▶ [Exercise]: Retype, without any change, the first line of the records and every line after it through the one containing "(** ** Loops with running counters *)".
------------
(* ===== verification/KernelTranspose.v ===== *)
(** * Transposition, theorems

    The recursion over strides copies the elements of a box of indices, and the strides are those of
    row-major layouts: the element at an index goes to the permuted index. *)
From S2P Require Import Prelude Shape KernelLayout.

(** ** Loops with running counters *)

Lemma for_fold_running {S X} (f : Z -> X) (body : X -> Z -> M S X) (b : Z -> M S unit) a m s :
  (forall i s, a <= i <= m -> body (f i) i s = (b i ;;; ret (f (i + 1))) s) ->
  (for_fold (zrange a m) (f a) body ;;; ret tt) s = for_each (zrange a m) b s.
Proof.
  remember (Z.to_nat (m - a + 1)) as n eqn:Hn. revert a s Hn.
  induction n as [|n IH]; intros a s Hn Hbody.
  - by rewrite zrange_nil by lia.
  - rewrite zrange_cons by lia. cbn [for_fold for_each].
    specialize (IH (a + 1)). pose proof (Hbody a s ltac:(lia)) as Ha. unfold bind in *. rewrite Ha.
    destruct (b a s) as [[[]|e|] s']; [|done..]. apply IH; [lia|]. intros i s'' Hi. apply Hbody. lia.
Qed.

(** ** Strides *)

Fixpoint strides (dims : list Z) : list Z :=
  match dims with [] => [] | _ :: dims' => product dims' :: strides dims' end.

Definition dot (idx strd : list Z) : Z := foldr Z.add 0 (zip_with Z.mul idx strd).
------------
▶ [Your response]:
(* ===== verification/KernelTranspose.v ===== *)
(** * Transposition, theorems

    The recursion over strides copies the elements of a box of indices, and the strides are those of
    row-major layouts: the element at an index goes to the permuted index. *)
From S2P Require Import Prelude Shape KernelLayout.

(** ** Loops with running counters *)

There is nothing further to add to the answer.